Medea starts off with Kate Sumpter as an actress boasting about her training and introducing a presentation of The Trojan Women that somehow gets subverted and becomes Medea. (Brownie points to those who realise what is happening.) It is a very routine send-up of the most stereotypical approach to Greek tragedy that is rescued by the energetic playing of Sumpter and her colleagues.

Woman, Stand-Up presents Meaghan Martin (incidentally, though known through film and TV, making her stage debut) as a struggling comedy stand-up whose act is bombing and who makes constant appeals to the sound man to play her recorded laugh track. It is confusing: is this supposed to be a TV recording or a live show? Is Durang satirising performers used to being recorded then edited? In the context of the other plays, is this supposed to be funny or poignant? I think Martin is playing it for poignancy, but the audience is expecting to laugh.

Desire, Desire, Desire is (you guessed already?) a satire on Streetcar, with Layo-Christina Akinlude a far from frail Blanche du Bois and Adrian Richards as a distraught Stanley calling for a Stella who left him six years ago. The lad selling magazine subscriptions may capture Blanche’s attention but it is Stanley we see in a clinch with him, which isn’t so surprising for the piece segues into Cat on a Hot Tin Roof and it is Blanche “For Whom The Southern Belle Tolls” (which is also the title of another Durang treatment of The Glass Menagerie not here included).

The proverbial actor’s nightmare is said to be finding yourself in a costume you don’t recognize in a play you don’t know and probably in your underwear and that is exactly what is presented in the title play The Actor’s Nightmare, with the addition that the character called George doesn’t remember being an actor but thinks he’s an accountant, when Kate Sumpter’s stage manager tells him Edwin Booth is off and he’s going on.

Stefan Menaul is beautifully bewildered as George. His other dream company colleagues are named for Sir Henry Irving, Sarah Siddons and Ellen Terry and a reference to Mrs Patrick Campbell playing the maid, but this isn’t an attempt to guy period acting, except perhaps when he finds himself at curtain-up being asked whose yacht that is they can see from the balcony. Yes, you’ve got it: Private Lives and that is surely an unaccredited Gertrude Lawrence with the long cigarette holder, though the audience have been told it is Siddons going on for Sarah Bernhard.

George has been dressed for Hamlet but struggles to match Coward’s dialogue until Irving enters as Horatio and Shakespeare starts to take over with George lifting lines from all over the canon as he ad libs until we find it is suddenly Beckett and they are stuck in Endgame’s dustbins before a switch to A Man For All Seasons.

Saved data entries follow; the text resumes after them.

(** C7 (amended): the hierarchy is the base class [HttpException] with
    six canned subclasses, for the statuses 400, 401, 403, 404, 409 and
    500; each of them is an [HttpException] and, constructed without an
    argument, carries its fixed status and its documented default
    message. *)
Theorem canned_exception_defaults (stk : string) :
  (∀ c, extends_HttpException c = true ↔ c ∈ canned_classes)
  ∧ NoDup canned_classes ∧ length canned_classes = 6
  ∧ Forall
      (λ '(construct, cls, status, msg),
         ∃ fields,
           construct None stk = VObject cls fields
           ∧ extends_HttpException cls = true
           ∧ instanceof_HttpException (construct None stk) = true
           ∧ get_property (construct None stk) "status" = Return (VNumber status)
           ∧ get_property (construct None stk) "message" = Return (VString msg))
      [ (BadRequestException, BadRequestExceptionClass, 400%Z, "Bad Request");
        (UnauthorizedException, UnauthorizedExceptionClass, 401%Z, "Unauthorized");
        (ForbiddenException, ForbiddenExceptionClass, 403%Z, "Forbidden");
        (NotFoundException, NotFoundExceptionClass, 404%Z, "Not Found");
        (ConflictException, ConflictExceptionClass, 409%Z, "Conflict");
        (InternalServerErrorException, InternalServerErrorExceptionClass,
         500%Z, "Internal Server Error") ].
Proof.
  split; [apply extends_HttpException_canned|].
  split; [apply canned_classes_NoDup|].
  split; [reflexivity|].
  repeat (apply Forall_cons; split; [ by eexists | ]).
  apply Forall_nil_2.
Qed.

(** ** The global error handler *)

Lemma respond_outcome rs r :
  respond rs r
  = match status rs (sent_status r) with
    | Return _ =>
        ([res_status (sent_status r); res_json (body_object (sent_body r))],
         json rs (body_object (sent_body r)))
    | Throw e => ([res_status (sent_status r)], Throw e)
    end.
Proof.
  unfold respond, bindE, call_status, call_json.
  by destruct (status rs (sent_status r)).
Qed.

Lemma bindE_liftE_Return {A B} (a : A) (k : A → Eff B) :
  bindE (liftE (Return a)) k = k a.
Proof. unfold bindE, liftE. by destruct (k a). Qed.

Lemma errorHandler_respond (isDev : bool) (err : Value) (rs : Response) :
  truthy err = true →
  ∃ code msg stk,
    get_property err "status" = Return code
    ∧ get_property err "message" = Return msg
    ∧ get_property err "stack" = Return stk
    ∧ (instanceof_HttpException err = true →
         errorHandler isDev err rs
         = respond rs {| sent_status := code;
                         sent_body := {| statusCode := code; message := msg;
                                         stack := stack_field isDev stk |} |})
    ∧ (instanceof_HttpException err = false →
         errorHandler isDev err rs
         = respond rs {| sent_status := js_or code (VNumber 500);
                         sent_body :=
                           {| statusCode := js_or code (VNumber 500);
                              message := js_or msg (VString "Internal Server Error");
                              stack := stack_field isDev stk |} |}).
Proof.
  intros Ht.
  destruct err as [| |b|n|s|cls fields| |]; try discriminate Ht.
  all: do 3 eexists; (split; [reflexivity|]); (split; [reflexivity|]);
       (split; [reflexivity|]).
  all: split;
    intros Hi; unfold errorHandler; rewrite Hi; simpl;
    rewrite ?bindE_liftE_Return; unfold respond; simpl;
    destruct isDev; simpl; rewrite ?bindE_liftE_Return;
    unfold bindE, call_status, call_json; simpl;
    by destruct (status rs _).
Qed.

(** C6, as stated, fails: an error that is not an [HttpException] but
    carries a status of its own (as the errors of the body parser do) is
    answered with that status, not with 500. *)
Lemma errorHandler_other_error_not_always_500 :
  ¬ (∀ (isDev : bool) (err : Value) (rs : Response),
       truthy err = true →
       instanceof_HttpException err = false →
       ∃ calls outcome,
         errorHandler isDev err rs = (res_status (VNumber 500) :: calls, outcome)).
Proof.
  intros H.
  destruct (H false
              (VObject ErrorClass
                 [("status", VNumber 400); ("message", VString "Unexpected token")])
              lenient_response eq_refl eq_refl) as (calls & outcome & Hr).
  vm_compute in Hr. discriminate.
Qed.

(** C6 (amended): the handler answers a truthy error with one call
    [res.status(s).json(b)].  For an instance of [HttpException] the
    status and the message are the error's own, which for the canned
    subclasses is the subclass's fixed status; for any other error the
    status is its own [status] property when that is truthy and 500
    otherwise, and the message its own [message] when that is truthy and
    "Internal Server Error" otherwise.  The body carries the stack in
    development mode only.  The body is sent only when [res.status]
    accepts the status: when it throws, the handler throws with it and
    [res.json] is not called. *)
Theorem errorHandler_translation (isDev : bool) (err : Value) (rs : Response) :
  truthy err = true →
  ∃ code msg stk,
    get_property err "status" = Return code
    ∧ get_property err "message" = Return msg
    ∧ get_property err "stack" = Return stk
    ∧ (instanceof_HttpException err = true →
         errorHandler isDev err rs
         = respond rs {| sent_status := code;
                         sent_body := {| statusCode := code; message := msg;
                                         stack := stack_field isDev stk |} |})
    ∧ (instanceof_HttpException err = false →
         errorHandler isDev err rs
         = respond rs {| sent_status := js_or code (VNumber 500);
                         sent_body :=
                           {| statusCode := js_or code (VNumber 500);
                              message := js_or msg (VString "Internal Server Error");
                              stack := stack_field isDev stk |} |})
    ∧ (∀ construct cls n m s,
         (construct, cls, n) ∈
           [ (BadRequestException, BadRequestExceptionClass, 400%Z);
             (UnauthorizedException, UnauthorizedExceptionClass, 401%Z);
             (ForbiddenException, ForbiddenExceptionClass, 403%Z);
             (NotFoundException, NotFoundExceptionClass, 404%Z);
             (ConflictException, ConflictExceptionClass, 409%Z);
             (InternalServerErrorException, InternalServerErrorExceptionClass, 500%Z) ] →
         err = construct m s →
         instanceof_HttpException err = true ∧ code = VNumber n)
    ∧ (∀ r,
         respond rs r
         = match status rs (sent_status r) with
           | Return _ =>
               ([res_status (sent_status r); res_json (body_object (sent_body r))],
                json rs (body_object (sent_body r)))
           | Throw e => ([res_status (sent_status r)], Throw e)
           end).
Proof.
  intros Ht.
  destruct (errorHandler_respond isDev err rs Ht)
    as (code & msg & stk & Hs & Hm & Hk & Hhttp & Hother).
  exists code, msg, stk. split_and!; try done.
  intros construct cls n m s Hin Hc.
  repeat (apply elem_of_cons in Hin as [Hin | Hin];
          [ injection Hin as -> _ ->; subst err;
            vm_compute in Hs; injection Hs as <-; by split | ]).
  by apply elem_of_nil in Hin.
Qed.

Lemma errorHandler_translation_witness :
  errorHandler false (NotFoundException None "trace") strict_response
  = ([ res_status (VNumber 404);
       res_json (VObject PlainObject [ ("statusCode", VNumber 404);
                                       ("message", VString "Not Found") ]) ],
     Return tt)
  ∧ errorHandler false
      (VObject ErrorClass [("status", VNumber 1000); ("message", VString "boom")])
      strict_response
    = ([res_status (VNumber 1000)], Throw (new_RangeError "Invalid status code")).
Proof.
  split.
  - destruct (errorHandler_translation false (NotFoundException None "trace")
                strict_response eq_refl)
      as (code & msg & stk & Hs & Hm & Hk & Hhttp & _ & _ & Hout).
    rewrite (Hhttp eq_refl), Hout.
    vm_compute in Hs, Hm. injection Hs as <-. injection Hm as <-. reflexivity.
  - destruct (errorHandler_translation false
                (VObject ErrorClass
                   [("status", VNumber 1000); ("message", VString "boom")])
                strict_response eq_refl)
      as (code & msg & stk & Hs & Hm & Hk & _ & Hother & _ & Hout).
    rewrite (Hother eq_refl), Hout.
    vm_compute in Hs, Hm. injection Hs as <-. injection Hm as <-. reflexivity.
Defined.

Serious theatre buffs will have fun identifying characters and plays and recognizing lines, and not just in this last play; whether it will be funny to others is a big question. Mixing plays up is hardly a new idea and Durang’s pastiches aren’t exceptional. Individually, these short pieces might seem more effective; together they don’t seem to aspire to very much but cast and direction (with movement input from Meaghan Martin and Adrian Richards) add energy and some rollicking choreography that takes it to a different level.

If you have read this far you’ll know whether this show might be right for you.